What is expected: Copy all of the records word for word.

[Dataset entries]
•••
(* ===== verification/UsageTables.v ===== *)
(** * The usage tables and their retention

    usage_hourly and usage_daily of [src/internal/state/repo_user.go]: the
    additive upsert of the flusher, the summary that folds aged hours into
    days, the batched delete, the two reads the console is built on, and the
    retention pass of [src/internal/usage/retention.go].

    Column values are unbounded here: SQLite keeps them in 64 bits and a sum
    of byte counts does not get there. *)

From stdpp Require Import base list strings.
From S2P Require Import Prelude Model.

Record UsageTables := mkUsageTables { usage_hourly : list UsageRow; usage_daily : list UsageRow }.

Definition nsPerHour : Z := 3600000000000.
Definition nsPerDay : Z := 86400000000000.

(** [(ts / nsPerDay) * nsPerDay] of both SQLite and Go: truncating division. *)
Definition day_of (ts : Z) : Z := Z.quot ts nsPerDay * nsPerDay.

(** The primary key of both tables, and the GROUP BY of the reads. *)
Definition same_slot (a b : UsageRow) : bool :=
  (UsageRow.KeyID a ==s UsageRow.KeyID b) && (UsageRow.PlatformID a ==s UsageRow.PlatformID b)
  && (UsageRow.TSNs a =? UsageRow.TSNs b).

Definition same_group (a b : UsageRow) : bool :=
  same_slot a b && (UsageRow.UserID a ==s UsageRow.UserID b).

(** The four columns added up; the row keeps its key. *)
Definition add_columns (r x : UsageRow) : UsageRow :=
  UsageRow.mkUsageRow (UsageRow.KeyID r) (UsageRow.UserID r) (UsageRow.PlatformID r) (UsageRow.TSNs r)
    (UsageRow.IngressBytes r + UsageRow.IngressBytes x)
    (UsageRow.EgressBytes r + UsageRow.EgressBytes x)
    (UsageRow.Requests r + UsageRow.Requests x) (UsageRow.Errors r + UsageRow.Errors x).

Fixpoint merge_row (same : UsageRow -> UsageRow -> bool) (x : UsageRow) (t : list UsageRow)
    : list UsageRow :=
  match t with
  | [] => [x]
  | r :: rest => if same r x then add_columns r x :: rest else r :: merge_row same x rest
  end.

Definition merge_rows (same : UsageRow -> UsageRow -> bool) (rows t : list UsageRow) : list UsageRow :=
  fold_left (fun t x => merge_row same x t) rows t.

(** INSERT ... ON CONFLICT(key_id, platform_id, ts) DO UPDATE SET c = c + excluded.c *)
Definition upsertUsage (rows t : list UsageRow) : list UsageRow := merge_rows same_slot rows t.

Definition UpsertUsageHourly (rows : list UsageRow) (tb : UsageTables) : UsageTables :=
  mkUsageTables (upsertUsage rows (usage_hourly tb)) (usage_daily tb).

(** SELECT key, user, platform, day, SUM(...) GROUP BY key, user, platform, day *)
Definition at_day (r : UsageRow) : UsageRow :=
  UsageRow.mkUsageRow (UsageRow.KeyID r) (UsageRow.UserID r) (UsageRow.PlatformID r)
    (day_of (UsageRow.TSNs r)) (UsageRow.IngressBytes r) (UsageRow.EgressBytes r)
    (UsageRow.Requests r) (UsageRow.Errors r).

Definition group_rows (rows : list UsageRow) : list UsageRow := merge_rows same_group rows [].

Definition older (cutoffNs : Z) (r : UsageRow) : bool := UsageRow.TSNs r <? cutoffNs.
•••
Your solution:
(* ===== verification/UsageTables.v ===== *)
(** * The usage tables and their retention

    usage_hourly and usage_daily of [src/internal/state/repo_user.go]: the
    additive upsert of the flusher, the summary that folds aged hours into
    days, the batched delete, the two reads the console is built on, and the
    retention pass of [src/internal/usage/retention.go].

    Column values are unbounded here: SQLite keeps them in 64 bits and a sum
    of byte counts does not get there. *)

From stdpp Require Import base list strings.
From S2P Require Import Prelude Model.

Record UsageTables := mkUsageTables { usage_hourly : list UsageRow; usage_daily : list UsageRow }.

Definition nsPerHour : Z := 3600000000000.
Definition nsPerDay : Z := 86400000000000.

(** [(ts / nsPerDay) * nsPerDay] of both SQLite and Go: truncating division. *)
Definition day_of (ts : Z) : Z := Z.quot ts nsPerDay * nsPerDay.

(** The primary key of both tables, and the GROUP BY of the reads. *)
Definition same_slot (a b : UsageRow) : bool :=
  (UsageRow.KeyID a ==s UsageRow.KeyID b) && (UsageRow.PlatformID a ==s UsageRow.PlatformID b)
  && (UsageRow.TSNs a =? UsageRow.TSNs b).

Definition same_group (a b : UsageRow) : bool :=
  same_slot a b && (UsageRow.UserID a ==s UsageRow.UserID b).

(** The four columns added up; the row keeps its key. *)
Definition add_columns (r x : UsageRow) : UsageRow :=
  UsageRow.mkUsageRow (UsageRow.KeyID r) (UsageRow.UserID r) (UsageRow.PlatformID r) (UsageRow.TSNs r)
    (UsageRow.IngressBytes r + UsageRow.IngressBytes x)
    (UsageRow.EgressBytes r + UsageRow.EgressBytes x)
    (UsageRow.Requests r + UsageRow.Requests x) (UsageRow.Errors r + UsageRow.Errors x).

Fixpoint merge_row (same : UsageRow -> UsageRow -> bool) (x : UsageRow) (t : list UsageRow)
    : list UsageRow :=
  match t with
  | [] => [x]
  | r :: rest => if same r x then add_columns r x :: rest else r :: merge_row same x rest
  end.

Definition merge_rows (same : UsageRow -> UsageRow -> bool) (rows t : list UsageRow) : list UsageRow :=
  fold_left (fun t x => merge_row same x t) rows t.

(** INSERT ... ON CONFLICT(key_id, platform_id, ts) DO UPDATE SET c = c + excluded.c *)
Definition upsertUsage (rows t : list UsageRow) : list UsageRow := merge_rows same_slot rows t.

Definition UpsertUsageHourly (rows : list UsageRow) (tb : UsageTables) : UsageTables :=
  mkUsageTables (upsertUsage rows (usage_hourly tb)) (usage_daily tb).

(** SELECT key, user, platform, day, SUM(...) GROUP BY key, user, platform, day *)
Definition at_day (r : UsageRow) : UsageRow :=
  UsageRow.mkUsageRow (UsageRow.KeyID r) (UsageRow.UserID r) (UsageRow.PlatformID r)
    (day_of (UsageRow.TSNs r)) (UsageRow.IngressBytes r) (UsageRow.EgressBytes r)
    (UsageRow.Requests r) (UsageRow.Errors r).

Definition group_rows (rows : list UsageRow) : list UsageRow := merge_rows same_group rows [].

Definition older (cutoffNs : Z) (r : UsageRow) : bool := UsageRow.TSNs r <? cutoffNs.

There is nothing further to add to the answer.